Extracted records section start

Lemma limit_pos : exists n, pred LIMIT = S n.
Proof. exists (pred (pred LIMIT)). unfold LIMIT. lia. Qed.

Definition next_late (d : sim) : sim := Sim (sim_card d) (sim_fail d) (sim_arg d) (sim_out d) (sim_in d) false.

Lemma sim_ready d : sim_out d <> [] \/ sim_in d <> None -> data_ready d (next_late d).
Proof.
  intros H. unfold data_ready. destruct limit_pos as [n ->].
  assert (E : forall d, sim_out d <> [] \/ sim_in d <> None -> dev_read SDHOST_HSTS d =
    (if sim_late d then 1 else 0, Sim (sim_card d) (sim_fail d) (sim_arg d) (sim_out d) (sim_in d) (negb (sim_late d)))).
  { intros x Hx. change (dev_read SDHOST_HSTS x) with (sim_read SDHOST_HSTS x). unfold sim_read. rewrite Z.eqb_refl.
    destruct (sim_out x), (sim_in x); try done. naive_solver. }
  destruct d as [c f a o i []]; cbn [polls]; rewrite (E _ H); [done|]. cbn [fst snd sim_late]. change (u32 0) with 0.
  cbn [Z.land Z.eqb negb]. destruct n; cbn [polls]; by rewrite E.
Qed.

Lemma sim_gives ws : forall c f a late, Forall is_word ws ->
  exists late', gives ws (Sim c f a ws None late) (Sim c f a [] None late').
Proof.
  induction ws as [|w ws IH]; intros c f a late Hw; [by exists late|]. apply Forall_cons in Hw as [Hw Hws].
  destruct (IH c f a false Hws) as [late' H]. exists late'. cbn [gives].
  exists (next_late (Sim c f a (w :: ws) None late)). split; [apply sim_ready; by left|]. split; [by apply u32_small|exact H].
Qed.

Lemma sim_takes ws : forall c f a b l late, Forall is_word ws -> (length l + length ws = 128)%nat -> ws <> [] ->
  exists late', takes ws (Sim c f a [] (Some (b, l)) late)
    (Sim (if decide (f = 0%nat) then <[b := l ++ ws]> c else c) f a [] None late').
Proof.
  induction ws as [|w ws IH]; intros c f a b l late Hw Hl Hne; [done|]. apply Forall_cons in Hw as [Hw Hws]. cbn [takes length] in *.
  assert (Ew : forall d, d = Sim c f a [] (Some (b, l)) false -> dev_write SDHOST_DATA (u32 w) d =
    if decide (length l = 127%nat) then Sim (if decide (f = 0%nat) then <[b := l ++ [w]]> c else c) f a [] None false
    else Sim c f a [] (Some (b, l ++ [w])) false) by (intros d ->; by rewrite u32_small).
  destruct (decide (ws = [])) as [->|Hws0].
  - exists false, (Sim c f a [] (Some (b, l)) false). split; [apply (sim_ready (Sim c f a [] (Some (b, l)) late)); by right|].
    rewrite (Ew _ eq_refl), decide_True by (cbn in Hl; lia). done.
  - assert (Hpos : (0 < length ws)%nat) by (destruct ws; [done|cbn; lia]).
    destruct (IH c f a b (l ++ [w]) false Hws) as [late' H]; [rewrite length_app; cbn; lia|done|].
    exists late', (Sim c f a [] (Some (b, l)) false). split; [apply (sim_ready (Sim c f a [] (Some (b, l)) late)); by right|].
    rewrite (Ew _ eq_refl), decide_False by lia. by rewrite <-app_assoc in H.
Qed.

Extracted records section end
Extracted records section start

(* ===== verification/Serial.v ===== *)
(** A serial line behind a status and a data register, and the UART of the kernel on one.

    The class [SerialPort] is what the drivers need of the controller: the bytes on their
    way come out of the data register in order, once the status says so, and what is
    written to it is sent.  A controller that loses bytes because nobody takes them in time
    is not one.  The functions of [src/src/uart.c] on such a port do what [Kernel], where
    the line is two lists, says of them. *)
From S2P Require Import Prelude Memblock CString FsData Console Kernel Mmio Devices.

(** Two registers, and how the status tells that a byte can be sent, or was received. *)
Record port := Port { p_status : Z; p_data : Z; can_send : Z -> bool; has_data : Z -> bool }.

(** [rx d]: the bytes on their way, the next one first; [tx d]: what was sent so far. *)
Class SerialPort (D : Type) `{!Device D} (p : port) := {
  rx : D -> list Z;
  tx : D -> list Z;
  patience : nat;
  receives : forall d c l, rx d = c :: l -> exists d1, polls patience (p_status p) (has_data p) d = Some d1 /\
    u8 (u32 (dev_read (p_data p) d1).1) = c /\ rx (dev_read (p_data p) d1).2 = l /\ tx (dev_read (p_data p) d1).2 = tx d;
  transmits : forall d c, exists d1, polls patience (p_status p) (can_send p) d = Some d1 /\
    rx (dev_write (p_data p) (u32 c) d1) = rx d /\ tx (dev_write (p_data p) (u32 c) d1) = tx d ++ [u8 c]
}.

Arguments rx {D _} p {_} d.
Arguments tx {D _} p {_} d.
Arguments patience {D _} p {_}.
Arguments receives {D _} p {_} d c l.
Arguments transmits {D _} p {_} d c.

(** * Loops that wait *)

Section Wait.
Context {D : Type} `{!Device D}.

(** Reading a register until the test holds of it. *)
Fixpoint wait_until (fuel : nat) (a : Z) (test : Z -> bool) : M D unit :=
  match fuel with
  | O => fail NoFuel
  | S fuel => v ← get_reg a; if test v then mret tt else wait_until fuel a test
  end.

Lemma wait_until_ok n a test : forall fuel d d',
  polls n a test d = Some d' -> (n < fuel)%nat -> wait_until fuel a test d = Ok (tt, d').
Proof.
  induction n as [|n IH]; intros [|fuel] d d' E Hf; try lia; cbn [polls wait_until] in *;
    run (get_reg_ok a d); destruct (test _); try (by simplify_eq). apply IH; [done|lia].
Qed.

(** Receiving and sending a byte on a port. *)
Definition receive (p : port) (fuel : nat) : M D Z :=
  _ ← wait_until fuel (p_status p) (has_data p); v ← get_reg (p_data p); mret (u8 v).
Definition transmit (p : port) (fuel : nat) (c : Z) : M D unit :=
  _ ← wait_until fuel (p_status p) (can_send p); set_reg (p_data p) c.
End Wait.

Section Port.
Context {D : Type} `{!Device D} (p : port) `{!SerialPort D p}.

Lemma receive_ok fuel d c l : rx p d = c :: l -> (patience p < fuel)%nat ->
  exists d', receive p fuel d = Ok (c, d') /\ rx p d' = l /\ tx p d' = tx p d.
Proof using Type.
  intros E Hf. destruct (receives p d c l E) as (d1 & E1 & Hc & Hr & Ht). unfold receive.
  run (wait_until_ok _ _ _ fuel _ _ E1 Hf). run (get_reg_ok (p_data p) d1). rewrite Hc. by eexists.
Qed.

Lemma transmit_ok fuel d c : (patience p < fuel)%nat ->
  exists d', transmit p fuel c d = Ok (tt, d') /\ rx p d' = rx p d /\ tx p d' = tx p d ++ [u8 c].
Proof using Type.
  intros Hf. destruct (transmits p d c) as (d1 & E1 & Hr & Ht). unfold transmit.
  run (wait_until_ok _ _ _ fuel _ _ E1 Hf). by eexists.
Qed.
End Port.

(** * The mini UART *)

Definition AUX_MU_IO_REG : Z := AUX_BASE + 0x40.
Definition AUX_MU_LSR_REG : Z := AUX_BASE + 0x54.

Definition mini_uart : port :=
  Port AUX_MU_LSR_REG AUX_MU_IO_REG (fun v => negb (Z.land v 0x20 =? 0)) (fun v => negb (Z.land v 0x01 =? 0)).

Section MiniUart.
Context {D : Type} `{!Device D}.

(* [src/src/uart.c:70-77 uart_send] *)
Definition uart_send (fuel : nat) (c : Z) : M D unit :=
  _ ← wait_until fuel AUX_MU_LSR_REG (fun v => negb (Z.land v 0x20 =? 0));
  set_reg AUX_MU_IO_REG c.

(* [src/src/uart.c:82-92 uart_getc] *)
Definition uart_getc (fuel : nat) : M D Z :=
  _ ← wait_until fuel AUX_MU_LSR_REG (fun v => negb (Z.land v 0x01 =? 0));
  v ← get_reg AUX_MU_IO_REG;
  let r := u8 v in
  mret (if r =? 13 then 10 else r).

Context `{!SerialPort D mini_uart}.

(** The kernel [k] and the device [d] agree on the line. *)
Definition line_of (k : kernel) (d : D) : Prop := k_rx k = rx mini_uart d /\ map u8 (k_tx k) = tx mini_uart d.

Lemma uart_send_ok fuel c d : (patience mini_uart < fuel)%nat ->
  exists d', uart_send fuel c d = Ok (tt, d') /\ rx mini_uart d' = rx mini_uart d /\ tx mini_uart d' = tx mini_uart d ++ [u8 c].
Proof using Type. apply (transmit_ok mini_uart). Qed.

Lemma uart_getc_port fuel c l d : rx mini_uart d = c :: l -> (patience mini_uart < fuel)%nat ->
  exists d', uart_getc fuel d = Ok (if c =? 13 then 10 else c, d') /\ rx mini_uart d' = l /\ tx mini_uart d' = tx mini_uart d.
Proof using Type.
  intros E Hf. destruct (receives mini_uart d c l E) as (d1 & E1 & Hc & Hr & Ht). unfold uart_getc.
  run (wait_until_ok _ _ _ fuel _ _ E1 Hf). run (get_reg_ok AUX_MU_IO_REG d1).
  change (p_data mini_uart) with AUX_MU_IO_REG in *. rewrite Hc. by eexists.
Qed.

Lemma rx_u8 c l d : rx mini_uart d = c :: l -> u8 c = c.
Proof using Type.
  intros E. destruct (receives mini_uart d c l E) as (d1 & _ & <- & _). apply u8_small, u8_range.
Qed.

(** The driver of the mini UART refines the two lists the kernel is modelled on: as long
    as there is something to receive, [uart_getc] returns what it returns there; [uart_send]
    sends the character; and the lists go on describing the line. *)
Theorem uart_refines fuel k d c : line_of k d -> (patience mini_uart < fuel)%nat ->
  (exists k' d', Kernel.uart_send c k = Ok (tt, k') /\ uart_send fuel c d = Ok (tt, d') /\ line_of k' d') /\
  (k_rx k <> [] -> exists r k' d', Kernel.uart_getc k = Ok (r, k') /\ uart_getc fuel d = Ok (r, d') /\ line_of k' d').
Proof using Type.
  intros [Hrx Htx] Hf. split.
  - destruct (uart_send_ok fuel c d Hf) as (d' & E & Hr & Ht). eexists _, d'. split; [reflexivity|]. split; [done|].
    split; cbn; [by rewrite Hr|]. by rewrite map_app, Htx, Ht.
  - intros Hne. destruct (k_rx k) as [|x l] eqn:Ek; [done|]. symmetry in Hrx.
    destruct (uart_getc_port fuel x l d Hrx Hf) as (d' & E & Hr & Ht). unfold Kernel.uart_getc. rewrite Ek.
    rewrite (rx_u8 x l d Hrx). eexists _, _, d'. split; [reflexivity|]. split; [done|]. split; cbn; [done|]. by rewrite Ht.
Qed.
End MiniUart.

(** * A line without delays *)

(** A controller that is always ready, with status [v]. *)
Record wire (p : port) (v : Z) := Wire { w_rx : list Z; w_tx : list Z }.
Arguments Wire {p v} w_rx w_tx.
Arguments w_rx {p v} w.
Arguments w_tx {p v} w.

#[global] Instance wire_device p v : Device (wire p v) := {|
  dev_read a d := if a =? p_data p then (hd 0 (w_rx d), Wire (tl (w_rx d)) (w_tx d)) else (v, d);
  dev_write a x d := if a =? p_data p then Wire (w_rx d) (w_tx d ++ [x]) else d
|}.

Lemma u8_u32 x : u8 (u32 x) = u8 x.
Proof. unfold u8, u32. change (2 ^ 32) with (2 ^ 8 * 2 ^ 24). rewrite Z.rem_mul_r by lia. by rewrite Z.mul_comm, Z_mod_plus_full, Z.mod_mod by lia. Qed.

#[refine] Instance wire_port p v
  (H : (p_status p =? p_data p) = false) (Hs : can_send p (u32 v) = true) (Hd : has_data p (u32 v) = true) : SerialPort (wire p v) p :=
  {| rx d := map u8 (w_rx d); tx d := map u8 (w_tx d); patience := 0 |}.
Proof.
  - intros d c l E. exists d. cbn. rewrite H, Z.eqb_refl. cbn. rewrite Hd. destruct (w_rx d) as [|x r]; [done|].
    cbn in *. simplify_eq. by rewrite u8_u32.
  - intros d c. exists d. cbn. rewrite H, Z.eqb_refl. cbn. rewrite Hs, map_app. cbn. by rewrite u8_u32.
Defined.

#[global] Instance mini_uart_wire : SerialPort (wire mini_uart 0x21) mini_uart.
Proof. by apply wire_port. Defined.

Extracted records section end

[Task to carry out]: Taking the lines above, repeat exactly those from the line that contains "Lemma limit_pos : exists n, pred LIMIT = S n." through the line that contains "assert (E : forall", and both of those lines as well. Include nothing else.

[Output for this task]:
Lemma limit_pos : exists n, pred LIMIT = S n.
Proof. exists (pred (pred LIMIT)). unfold LIMIT. lia. Qed.

Definition next_late (d : sim) : sim := Sim (sim_card d) (sim_fail d) (sim_arg d) (sim_out d) (sim_in d) false.

Lemma sim_ready d : sim_out d <> [] \/ sim_in d <> None -> data_ready d (next_late d).
Proof.
  intros H. unfold data_ready. destruct limit_pos as [n ->].
  assert (E : forall d, sim_out d <> [] \/ sim_in d <> None -> dev_read SDHOST_HSTS d =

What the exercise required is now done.